Key stakeholders remain optimistic, ask investors not to panic

  • Nischal Shetty, WazirX: The WazirX founder and CEO took to Twitter with a plea, asking investors to have faith in lawmakers. ‘Ultimately, innovation will win,” he tweeted in an optimistic note.

  • Ashish Singhal, CoinSwitch Kuber: Coinswitch Kuber CEO Ashish Singhal also asked investors to remain calm, adding that “recent conversations with the government point towards a progressive approach.”

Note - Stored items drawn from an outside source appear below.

(* ===== verification/ConsoleStop.v ===== *)
(** * Stopping, budgets and waiting in the console

    Further theorems on [Console]: what [stop] cannot do while the planner is
    generating, how much IQ a survey a cruise starts may read, that a command the
    planner session answers is answered, and which of the console's own
    limits fit together. *)
From S2P Require Import Prelude Hoare Text Utf8 F32 Protocol Policy Sdr Execution Autonomy SweepPlan Session ConsoleText Console ConsoleSamples ConsoleInvariant.

(** ** Computations that leave a part of the console alone *)
Definition same {X} (part : ConsoleApp.t -> X) (s s' : State) : Prop :=
  part s'.(app) = part s.(app).

#[global] Instance same_preorder {X} (part : ConsoleApp.t -> X) : PreOrder (same part).
Proof. split; [easy|]. intros s1 s2 s3 H1 H2. unfold same in *. congruence. Qed.

Section Same.
Context {X : Type} (part : ConsoleApp.t -> X).
Abbreviation Same := (respects (E := AppError) (same part)).

Lemma same_bind {A B} (m : Act A) (f : A -> Act B) : Same m -> (forall a, Same (f a)) -> Same (m ≫= f).
Proof. apply respects_bind, _. Qed.
Lemma same_set f : (forall a, part (f a) = part a) -> Same (set f).
Proof. intros H s. apply H. Qed.
Lemma same_perform op : Same (perform op).
Proof. now intros s. Qed.
Lemma same_ask {A} op (answer : Log -> A) : Same (ask op answer).
Proof. now intros s. Qed.
Lemma same_this {A} (f : ConsoleApp.t -> A) : Same (this f).
Proof. now intros s. Qed.
Lemma same_lift {A} (r : result AppError A) : Same (lift r).
Proof. now intros s. Qed.
Lemma same_fail {A} e : Same (fail (A := A) e).
Proof. now intros s. Qed.
Lemma same_ret {A} (a : A) : Same (mret a).
Proof. now intros s. Qed.
Lemma same_when b m : Same m -> Same (when b m).
Proof. intros H. now destruct b. Qed.

(** What leaves [part] alone leaves it alone however it ends. *)
Lemma wp_same {A} (m : Act A) s :
  Same m -> wp m (fun _ s' => part s'.(app) = part s.(app)) (fun _ _ => True) s.
Proof. intros H. specialize (H s). unfold wp. destruct (m s) as [[a|e] s']; [exact H|exact I]. Qed.
End Same.

Create HintDb same.
Ltac same_step :=
  lazymatch goal with
  | |- respects (same _) (mbind _ _) => apply same_bind; [|intros ?]
  | |- respects (same _) (set _) => apply same_set; reflexivity
  | |- respects (same _) (perform _) => apply same_perform
  | |- respects (same _) (ask _ _) => apply same_ask
  | |- respects (same _) (this _) => apply same_this
  | |- respects (same _) (gets _) => apply respects_gets, _
  | |- respects (same _) (lift _) => apply same_lift
  | |- respects (same _) (fail _) => apply same_fail
  | |- respects (same _) (refuse _) => apply same_fail
  | |- respects (same _) (mret _) => apply same_ret
  | |- respects (same _) (when _ _) => apply same_when
  | |- respects (same _) (if ?c then _ else _) => destruct c
  | |- respects (same _) (match ?c with _ => _ end) => destruct c
  | |- respects (same _) _ => solve [auto with same]
  end.
Ltac same := solve [repeat same_step].
(* ===== verification/ConsoleOrder.v ===== *)
(** * How the console numbers what it sends

    The commands to the planner session carry three numbers: their own, the
    generation of the session and, with an instruction, the request that a plan has
    to answer.  This file proves in which order they appear, and that the history
    that is saved stays bounded. *)
From S2P Require Import Prelude Hoare Text Utf8 F32 Protocol Policy Sdr Execution Autonomy SweepPlan Session ConsoleText Console ConsoleIdle.

(** ** Numbered logs *)

(** The number of the command before which [n] were sent: 1, 2, up to the
    largest [u64], and again 1. *)
Definition command_number (n : nat) : Z := 1 + Z.of_nat n mod u64_max.

(** The commands in a log, the newest first. *)
Fixpoint commands (l : Log) : list Command.t :=
  match l with
  | [] => []
  | Write command :: l => command :: commands l
  | _ :: l => commands l
  end.

(** Numbers in order, below the next request and up to the generation. *)
Fixpoint Numbered (next generation : Z) (cs : list Command.t) : Prop :=
  match cs with
  | [] => True
  | c :: cs =>
      c.(Command.command_id) = command_number (length cs)
      /\ 0 <= c.(Command.session_generation) <= generation
      /\ match c.(Command.context) with
         | Some request =>
             request.(PlanRequest.session_generation) = c.(Command.session_generation)
             /\ 0 <= request.(PlanRequest.request_id) < next
             /\ Numbered request.(PlanRequest.request_id) c.(Command.session_generation) cs
         | None => Numbered next c.(Command.session_generation) cs
         end
  end.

Crypto regulations in India: A timeline

Here’s a timeline of everything that’s happened till now around crypto regulation in India:

  • April 2018: The Reserve Bank of India banned regulated entities including banks from providing services to crypto exchanges. It said that cryptocurrencies raise concerns of “consumer protection, market integrity, and money laundering, among others”.
  • July 2019: A report by the Finance Ministry (drafted in 2017) advocated for a ban on the use of cryptocurrency in India. The report was drafted by an inter-ministerial committee chaired by the secretary of the Department of Economic Affairs Subhash Chandra Garg.
  • March 2020: The RBI ban was then overturned by the Supreme Court of India which said that the move was “disproportionate”. It led to a surge in sign-ups across various crypto exchanges as they were able to access banking services.
  • February 2021: The Cryptocurrency and Regulation of Official Digital Currency Bill 2021 was listed in the official agenda of the Lok Sabha for the budget session, seeking to ban all private cryptocurrencies and allow a framework for an RBI-backed digital currency. The bill, however, was not introduced in the budget session.
  • July 2021: The RBI governor announced that the central bank is working towards a “phased implementation strategy” for the introduction of central bank-backed digital currency (CBDC), giving regulators necessary powers of oversight and monitoring which cryptocurrencies lack.
  • November 2021: The Cryptocurrency and Regulation of Official Digital Currency Bill 2021 has been listed in the official agenda for the winter session, with the same purpose of seeking to ban all private cryptocurrencies and allow a framework for an RBI-backed digital currency.